Long-term persistence and switching patterns among women using osteoporosis therapies: 24-and 36-month results from POSSIBLE US™

Persistence with postmenopausal osteoporosis (PMO) medications is not well characterized beyond 12 months. Of 3,011 postmenopausal women treated in primary care, 36.8 % continued baseline PMO medication during 36 months of follow-up. Many factors were associated with nonpersistence, including newly initiating or switching therapy, and reporting moderate to severe side effects. Persistence with postmenopausal osteoporosis (PMO) medications is not well characterized beyond 12 months. We describe 24- and 36-month persistence using patient-reported data from women with different PMO treatment histories in the US primary care setting. Data from 3,011 participants of the Prospective Observational Scientific Study Investigating Bone Loss Experience (POSSIBLE US (TM), 10/2005-12/2008) and Kaplan-Meier methods were used to estimate the probability of persisting (i.e., not discontinuing or switching PMO agents) with baseline PMO medication and hazard ratios for predictors of nonpersistence 24 and 36 months after study entry. The probability of persisting with the baseline medication was 46.2 % (95 % confidence interval [CI] 44.2-48.1 %) during 24 months of follow-up and 36.8 % (95 % CI 34.7-38.9 %) during 36 months of follow-up.
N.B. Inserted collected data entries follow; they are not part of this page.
(** * Undo/redo trade history

    A shallow embedding of the Command-pattern demos
    [src/command/modern/main.cpp] (std::variant commands, [std::vector]
    stacks) and [src/c/command.c] (tagged union, fixed arrays), and the
    properties of the undo/redo history they implement.

    Conventions of the embedding:
    - [int] is a 32-bit two's-complement integer, held in [Z]; arithmetic on
      it is written with its wrap-around ([int_wrap]).  Signed overflow is
      undefined in C and C++; the model takes the result every
      two's-complement target produces.
    - [double] is IEEE-754 binary64 with round-to-nearest-even, each
      operation rounded on its own: Rocq's primitive [float].
    - standard output is a list of strings, one per [printf]/[puts] call,
      without the trailing newline every call of the sources ends with.

    Modelled: the receiver [Portfolio] with its printer, the commands, and
    the history with its [execute], [undo], [redo] and listing, in both
    programs; the type-erased [Command] of approach 2 of the C++ program.
    Left out: approach 2 of the C program ([ErasedCommand]), whose commands
    live in a [char storage[48]] reached through pointer casts, and the
    banners of [main]. *)

From Stdlib Require Import ZArith Lia List String Ascii Bool.
From Stdlib Require Import Uint63 PrimFloat FloatOps SpecFloat FloatAxioms.
From stdpp Require Import gmap strings list pretty.

Local Open Scope Z_scope.

(** ** Machine integers and doubles *)

Definition int_wrap (z : Z) : Z := (z + 2 ^ 31) mod 2 ^ 32 - 2 ^ 31.

Definition int_range (z : Z) : Prop := - 2 ^ 31 <= z < 2 ^ 31.

(** The conversion [int -> double] of the usual arithmetic conversions; it is
    exact, every [int] being a binary64 value. *)
Definition double_of_int (q : Z) : float :=
  if q <? 0 then PrimFloat.opp (PrimFloat.of_uint63 (Uint63.of_Z (- q)))
  else PrimFloat.of_uint63 (Uint63.of_Z q).

(** ** [printf] conversions *)

Module Printf.

(** [%d] and [%zu]. *)
Definition fmt_d (z : Z) : string := pretty z.
Definition fmt_zu (n : nat) : string := pretty n.

(** [%s] of [s.c_str()]: the characters before the first NUL. *)
Fixpoint c_str (s : string) : string :=
  match s with
  | EmptyString => EmptyString
  | String c r => if Ascii.eqb c Ascii.zero then EmptyString else String c (c_str r)
  end.

(** Nearest integer to [num / den], ties to the even one. *)
Definition round_half_even (num den : Z) : Z :=
  let q := num / den in
  let r := num mod den in
  if 2 * r <? den then q
  else if den <? 2 * r then q + 1
  else if Z.even q then q else q + 1.

(** The magnitude [m * 2^e], in hundredths, rounded as [%.2f] rounds. *)
Definition hundredths (m : positive) (e : Z) : Z :=
  if 0 <=? e then Z.pos m * 2 ^ e * 100
  else round_half_even (Z.pos m * 100) (2 ^ (- e)).

Definition sign_str (s : bool) : string := if s then "-" else "".

Definition two_digits (n : Z) : string :=
  (if n <? 10 then "0" else "") +:+ pretty n.

(** [%.2f].  A [float] has a single NaN, without the sign bit a binary64
    NaN carries: "nan" stands for what [printf] writes for a NaN, which is
    [nan] or [-nan] by that bit.  Statements that compare the printed cash of
    the two programs are therefore made of runs without a NaN
    ([cash_never_nan]). *)
Definition fmt_2f (x : float) : string :=
  match Prim2SF x with
  | S754_nan => "nan"
  | S754_infinity s => sign_str s +:+ "inf"
  | S754_zero s => sign_str s +:+ "0.00"
  | S754_finite s m e =>
      let c := hundredths m e in
      sign_str s +:+ pretty (c / 100) +:+ "." +:+ two_digits (c mod 100)
  end.

(** [snprintf(buf, size, ...)] keeps at most [size - 1] characters. *)
Definition snprintf (size : nat) (s : string) : string :=
  String.substring 0 (size - 1) s.

End Printf.

(** ** The C++ program: [src/command/modern/main.cpp] *)

Module Modern.
Import Printf.

(** *** Receiver: [class Portfolio] *)

Record Portfolio := mkPortfolio {
  positions_ : gmap string Z;      (* std::unordered_map<std::string, int> *)
  cash_ : float                    (* double *)
}.

(** [explicit Portfolio(double cash)] *)
Definition Portfolio_new (cash : float) : Portfolio := mkPortfolio ∅ cash.

(** The value [positions_[symbol]] denotes: [operator[]] value-initialises
    a missing entry, so an unset symbol reads as quantity 0. *)
Definition quantity (p : Portfolio) (symbol : string) : Z :=
  default 0 (positions_ p !! symbol).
In adjusted analyses, newly initiating therapy or switching to a new agent, reporting moderate to severe side effects, having lower disease-specific quality of life scores, smoking, and residing in the South or West USA (all measured at study entry) were independent predictors of nonpersistence in both time periods. The majority of participants who discontinued therapy and had the opportunity to reinitiate (i.e., discontinued a parts per thousand yen4 months before the end of follow-up) restarted therapy (24 months 69 %; 36 months 75 %). In this primary care cohort, a minority of women continued their baseline PMO therapy during a 24- to 36-month follow-up. Supporting patients during the initiation of a new therapy or if side effects occur may improve persistence and increase the therapeutic benefit of PMO medications.